Does it ever occur to anyone that sometimes we relate to a movie, or a character from a book,and we go Wow!This completely defines me.Well,for me that movie is Wake Up Sid.I mean barring the gender of the protagonist,OBVIOUSLY.With my oh-so-cute face,I suppose I can be compared to the charming personality,i.e.Ranbir Kapoor[barring the gender,of course,again!].
What my fundamental point of this entry is,keeping the commentary and comparison of the physical appearance aside (between ‘Siddy’ and me),the concept of perplexity.We slog and tire all of our tender years of play,and suddenly one day we have to wake up to an alien concept called ‘REALITY’.It is expected of us,to have mushroomed out of our comfort zones to conform into a ripened Adult.
It starts off with the a casual nagging from your relatives,neighbours,friends of parents about what your ward has planned for her future.And very proudly,as soon as the question ends,they end up bragging about their dexterous children,one of which has to have graduated from a top-notch College/University/B.School and the other on the realms of becoming a lawyer,doctor et al.And,then again,to obviously demean,they would repeat the question with the add-on burden of pressure.And the parents,further ahead,would scold their child to be more like Mrs.Khanna’s daughter who is perpetually loaded with 5 kilograms of books on her back and has one in her hand which she continuous to thoroughly examine from behind that enormous frame of hers while galloping towards the bus stop,which was an aftermath of 10 hours of constant studying.And this instance is merely a citation of the brooding I heard of an eleven year old whom I met in the park in my neighbourhood the other day.And,this mole perpetuates to transform into a monstrous mountain of torment for the juveniles.

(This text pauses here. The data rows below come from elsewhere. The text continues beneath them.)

Definition decode_operand (op : ud_operand) (type : ud_operand_code) (size : ud_operand_size)
    : UM ud_operand :=
  let reg8 := op <| op_type := UD_OP_REG |> <| base := UD_R_AL + (type - OP_AL) |>
                 <| op_size := 8 |> in
  match type with
  | OP_A => decode_a op
  | OP_MR =>
      b ← modrm;
      if MODRM_MOD b =? 3 then
        decode_modrm_rm op T_GPR (if size =? SZ_DY then SZ_MDQ else SZ_V)
      else if size =? SZ_WV then decode_modrm_rm op T_GPR SZ_W
      else if size =? SZ_BV then decode_modrm_rm op T_GPR SZ_B
      else if size =? SZ_DY then decode_modrm_rm op T_GPR SZ_D
      else mfail Assert_failed
  | OP_M =>
      b ← modrm;
      (if MODRM_MOD b =? 3 then set_error else mret tt);;
      decode_modrm_rm op T_GPR size
  | OP_E => decode_modrm_rm op T_GPR size
  | OP_G => decode_modrm_reg op T_GPR size
  | OP_I => decode_imm size op
  | OP_I1 => mret (op <| op_type := UD_OP_CONST |> <| lval := lval_store 32 (lval op) 1 |>)
  | OP_PR =>
      b ← modrm;
      (if negb (MODRM_MOD b =? 3) then set_error else mret tt);;
      decode_modrm_rm op T_MMX size
  | OP_P => decode_modrm_reg op T_MMX size
  | OP_VR =>
      b ← modrm;
      (if negb (MODRM_MOD b =? 3) then set_error else mret tt);;
      decode_modrm_rm op T_XMM size
  | OP_W => decode_modrm_rm op T_XMM size
  | OP_V => decode_modrm_reg op T_XMM size
  | OP_S => decode_modrm_reg op T_SEG size
  | OP_AL | OP_CL | OP_DL | OP_BL | OP_AH | OP_CH | OP_DH | OP_BH => mret reg8
  | OP_DX =>
      mret (op <| op_type := UD_OP_REG |> <| base := UD_R_DX |> <| op_size := 16 |>)
  | OP_O => decode_o size op
  | OP_rAXr8 | OP_rCXr9 | OP_rDXr10 | OP_rBXr11 | OP_rSPr12 | OP_rBPr13 | OP_rSIr14
  | OP_rDIr15 | OP_rAX | OP_rCX | OP_rDX | OP_rBX | OP_rSP | OP_rBP | OP_rSI | OP_rDI =>
      u ← mget;
      let (r, s) := resolve_gpr64 u type in
      mret (op <| op_type := UD_OP_REG |> <| base := r |> <| op_size := s |>)
  | OP_ALr8b | OP_CLr9b | OP_DLr10b | OP_BLr11b | OP_AHr12b | OP_CHr13b | OP_DHr14b
  | OP_BHr15b =>
      u ← mget;
      let gpr := (type - OP_ALr8b) + UD_R_AL + Z.shiftl (REX_B (pfx_rex u)) 3 in
      let gpr := if (UD_R_AH <=? gpr) && truthy (pfx_rex u) then gpr + 4 else gpr in
      mret (op <| op_type := UD_OP_REG |> <| base := gpr |>)
  | OP_eAX | OP_eCX | OP_eDX | OP_eBX | OP_eSP | OP_eBP | OP_eSI | OP_eDI =>
      u ← mget;
      mret (op <| op_type := UD_OP_REG |> <| base := resolve_gpr32 u type |>
               <| op_size := if opr_mode u =? 16 then 16 else 32 |>)
  | OP_ES | OP_CS | OP_DS | OP_SS | OP_FS | OP_GS =>
      u ← mget;
      (if (dis_mode u =? 64) && negb (type =? OP_FS) && negb (type =? OP_GS)
       then set_error else mret tt);;
      mret (op <| op_type := UD_OP_REG |> <| base := (type - OP_ES) + UD_R_ES |>
               <| op_size := 16 |>)
  | OP_J => op ← decode_imm size op; mret (op <| op_type := UD_OP_JIMM |>)
  | OP_Q => decode_modrm_rm op T_MMX size
  | OP_R => decode_modrm_rm op T_GPR size
  | OP_C => decode_modrm_reg op T_CRG size
  | OP_D => decode_modrm_reg op T_DBG size
  | OP_I3 => mret (op <| op_type := UD_OP_CONST |> <| lval := lval_store 8 (lval op) 3 |>)
  | OP_ST0 | OP_ST1 | OP_ST2 | OP_ST3 | OP_ST4 | OP_ST5 | OP_ST6 | OP_ST7 =>
      mret (op <| op_type := UD_OP_REG |> <| base := (type - OP_ST0) + UD_R_ST0 |>
               <| op_size := 0 |>)
  | OP_AX =>
      mret (op <| op_type := UD_OP_REG |> <| base := UD_R_AX |> <| op_size := 16 |>)
  | _ => mret (op <| op_type := UD_NONE |>)
  end.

My relation to ‘Siddy’,is simple so.I am completely clueless.A recent graduate from a Private University,I dropped a year to ponder about what path should I pursue.The Road Less Travelled,is certainly the most impractical option in a country that accounts for one sixth of the world’s population.Every road is densely filled with thousands of applicants striving for those hundred somewhat seats.The cherry on my cake is however,my passion of worrying.I will not simply worry over the mere fact that I have to make it through a certain institution of my choice,my worry goes beyond the two-year post-graduate course.It is whether I will be able to make it in this so-called BIG,BAD WORLD,obviously,without a man[that seems to be the easiest way out for a girl,I’ve noticed these days apparently].Moreover,the chocolate-chips on the cherry,is my forte of indecisiveness.With my first year at college starting off dreaming about my passion of Fashion,those thoughts meandered off quickly as the second year of college began,and with my socks pulled up tight,I wanted to pursue something,SERIOUS[don’t take me wrong me,fashion is a strictly serious profession,but as I said I am quite the indecisive type],and oft I would land in the la-la land of making it at Stanford Business School,ironically however,I never was,nor still am,sure as to which subject I wanted to study,Finance/Human Resources/Public Relations et al,all of which,still,are outlandish subjects to me coming from a Humanities background.Surprisely,this dream extended till the end of my third and last year,where everyone wished me luck,and friends calling to check,how thoroughly my preparation for G.M.A.T. goes.And I simply reply[even today],it goes well.
Having sitting idly at home for more than two months my concerned father coagulated the courage to ask me,why am I not serious about my ‘future’?Oblivious to the seriousness of the subject,matter-of-factly,I replied,”I am.I am going to work for two years,avail the Reliance scholarship and be flying off to Stanford consequently.”And the look on his face was priceless,and incomprehensible,of course.He managed to persuade me towards another ground of studies altogether,and I am grateful to him.But,alas,it was too late to grab that oppurtunity.And till today,I am constantly harassed over the lack of decisiveness and of the year that is wasted.Fortunately for me,my father and my sister have been my spinal support through the traumatizing nagging.
The pests of my life,do not realise that this year is a great teacher wrapped in a pack of 365 days to teach me a great lesson I have not yearned in a span of fifteen years of my learning,the dire need for constant introspection.I fell prey to pressure,conformity,financial crunches,astronomical hopes and aspirations[which I still believe are not unattainable!].But now,with an enormous span of time in hand I am learning more about myself.I do break down,often I must accept,but as Thomas Wayne tells a petrified Bruce in Batman Begins,”Why do we fall,Bruce?,So we can learn to pick ourselves up.”This year I am learning to pick myself up,MY way.
I might still be quite clueless about life,but of one thing I am absolutely sure,I will leave a mark,and will leave a pretty good one.So World!Wait up,Neha is on the verge of waking up.